[Records to process — start]

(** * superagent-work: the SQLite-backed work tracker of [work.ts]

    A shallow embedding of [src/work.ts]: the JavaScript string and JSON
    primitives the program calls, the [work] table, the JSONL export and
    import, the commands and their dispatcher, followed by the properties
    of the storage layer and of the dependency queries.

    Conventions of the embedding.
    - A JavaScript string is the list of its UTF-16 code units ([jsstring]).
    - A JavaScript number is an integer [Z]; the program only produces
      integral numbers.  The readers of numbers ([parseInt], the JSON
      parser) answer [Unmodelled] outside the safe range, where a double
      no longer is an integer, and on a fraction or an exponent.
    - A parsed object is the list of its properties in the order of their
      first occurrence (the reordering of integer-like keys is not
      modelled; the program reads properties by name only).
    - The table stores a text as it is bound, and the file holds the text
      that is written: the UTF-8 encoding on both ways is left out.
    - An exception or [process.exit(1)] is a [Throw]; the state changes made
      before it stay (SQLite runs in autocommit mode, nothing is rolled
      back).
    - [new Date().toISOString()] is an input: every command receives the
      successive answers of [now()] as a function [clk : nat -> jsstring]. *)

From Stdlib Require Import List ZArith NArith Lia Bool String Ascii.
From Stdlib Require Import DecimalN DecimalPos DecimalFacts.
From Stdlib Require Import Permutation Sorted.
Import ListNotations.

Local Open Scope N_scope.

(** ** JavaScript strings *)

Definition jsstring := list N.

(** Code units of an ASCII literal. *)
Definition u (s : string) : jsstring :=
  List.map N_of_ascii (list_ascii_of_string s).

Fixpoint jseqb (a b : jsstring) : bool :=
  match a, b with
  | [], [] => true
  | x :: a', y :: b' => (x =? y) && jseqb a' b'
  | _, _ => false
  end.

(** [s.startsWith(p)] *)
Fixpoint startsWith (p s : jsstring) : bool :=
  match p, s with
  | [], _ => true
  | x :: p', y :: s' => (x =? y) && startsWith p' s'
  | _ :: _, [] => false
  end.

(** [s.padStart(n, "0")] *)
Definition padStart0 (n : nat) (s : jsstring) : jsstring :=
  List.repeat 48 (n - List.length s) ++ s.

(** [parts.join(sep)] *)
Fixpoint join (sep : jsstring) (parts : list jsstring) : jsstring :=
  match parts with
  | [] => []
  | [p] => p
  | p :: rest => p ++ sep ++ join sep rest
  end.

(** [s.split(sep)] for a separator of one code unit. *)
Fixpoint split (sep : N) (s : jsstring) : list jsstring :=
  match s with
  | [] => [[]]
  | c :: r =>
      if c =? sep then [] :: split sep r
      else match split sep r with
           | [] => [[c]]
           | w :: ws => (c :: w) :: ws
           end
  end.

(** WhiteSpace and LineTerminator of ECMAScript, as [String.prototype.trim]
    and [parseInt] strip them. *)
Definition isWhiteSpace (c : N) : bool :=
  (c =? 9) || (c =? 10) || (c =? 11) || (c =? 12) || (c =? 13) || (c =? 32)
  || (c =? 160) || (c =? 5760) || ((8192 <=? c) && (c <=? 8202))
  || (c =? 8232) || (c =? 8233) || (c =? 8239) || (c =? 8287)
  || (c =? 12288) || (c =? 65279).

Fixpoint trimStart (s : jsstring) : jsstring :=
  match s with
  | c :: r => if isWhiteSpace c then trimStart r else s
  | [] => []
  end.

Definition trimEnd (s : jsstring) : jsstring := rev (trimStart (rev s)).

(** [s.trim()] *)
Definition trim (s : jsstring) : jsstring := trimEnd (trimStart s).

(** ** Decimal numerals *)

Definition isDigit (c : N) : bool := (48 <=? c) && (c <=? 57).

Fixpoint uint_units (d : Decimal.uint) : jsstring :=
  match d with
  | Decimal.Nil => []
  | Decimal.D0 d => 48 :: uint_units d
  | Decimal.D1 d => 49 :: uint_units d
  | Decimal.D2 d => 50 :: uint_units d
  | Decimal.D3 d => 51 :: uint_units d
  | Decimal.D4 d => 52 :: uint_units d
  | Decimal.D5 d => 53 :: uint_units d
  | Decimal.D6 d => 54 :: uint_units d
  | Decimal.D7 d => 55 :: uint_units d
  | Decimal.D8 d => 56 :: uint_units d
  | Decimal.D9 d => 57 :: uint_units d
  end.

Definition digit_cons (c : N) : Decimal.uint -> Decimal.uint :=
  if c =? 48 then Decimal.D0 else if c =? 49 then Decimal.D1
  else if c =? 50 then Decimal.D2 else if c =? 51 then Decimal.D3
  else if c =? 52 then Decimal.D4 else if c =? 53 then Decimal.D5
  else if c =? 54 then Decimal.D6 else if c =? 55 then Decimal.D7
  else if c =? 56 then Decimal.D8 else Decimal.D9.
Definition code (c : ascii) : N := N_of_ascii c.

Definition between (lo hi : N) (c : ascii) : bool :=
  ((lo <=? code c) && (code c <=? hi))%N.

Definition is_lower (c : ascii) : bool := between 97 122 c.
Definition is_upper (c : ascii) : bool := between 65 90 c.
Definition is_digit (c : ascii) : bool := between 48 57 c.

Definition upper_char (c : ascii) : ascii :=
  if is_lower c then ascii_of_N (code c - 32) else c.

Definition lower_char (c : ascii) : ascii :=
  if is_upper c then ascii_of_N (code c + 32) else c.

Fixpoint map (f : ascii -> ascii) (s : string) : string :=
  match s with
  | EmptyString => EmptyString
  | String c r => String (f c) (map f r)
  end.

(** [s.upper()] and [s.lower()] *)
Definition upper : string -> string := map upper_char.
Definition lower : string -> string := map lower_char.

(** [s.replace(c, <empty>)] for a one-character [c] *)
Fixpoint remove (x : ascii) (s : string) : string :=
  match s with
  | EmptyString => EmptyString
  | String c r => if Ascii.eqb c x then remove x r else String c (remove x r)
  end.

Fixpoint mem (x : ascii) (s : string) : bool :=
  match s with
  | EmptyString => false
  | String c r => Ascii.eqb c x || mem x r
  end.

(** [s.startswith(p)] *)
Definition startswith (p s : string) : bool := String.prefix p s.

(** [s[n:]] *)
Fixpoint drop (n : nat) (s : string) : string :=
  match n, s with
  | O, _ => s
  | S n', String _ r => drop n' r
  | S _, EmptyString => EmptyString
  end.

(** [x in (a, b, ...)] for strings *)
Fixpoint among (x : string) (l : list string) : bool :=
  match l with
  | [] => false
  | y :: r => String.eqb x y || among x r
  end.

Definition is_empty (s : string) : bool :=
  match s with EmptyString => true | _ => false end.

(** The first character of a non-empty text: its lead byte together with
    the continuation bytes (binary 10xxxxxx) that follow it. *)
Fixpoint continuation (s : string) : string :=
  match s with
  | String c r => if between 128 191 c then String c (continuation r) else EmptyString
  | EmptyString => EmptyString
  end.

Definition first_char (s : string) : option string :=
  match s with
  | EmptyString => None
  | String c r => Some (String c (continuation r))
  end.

[Records to process — finish]

- Problem to solve: Going through the entries, return every line holding the word "table".

- Your response:
    primitives the program calls, the [work] table, the JSONL export and
    - The table stores a text as it is bound, and the file holds the text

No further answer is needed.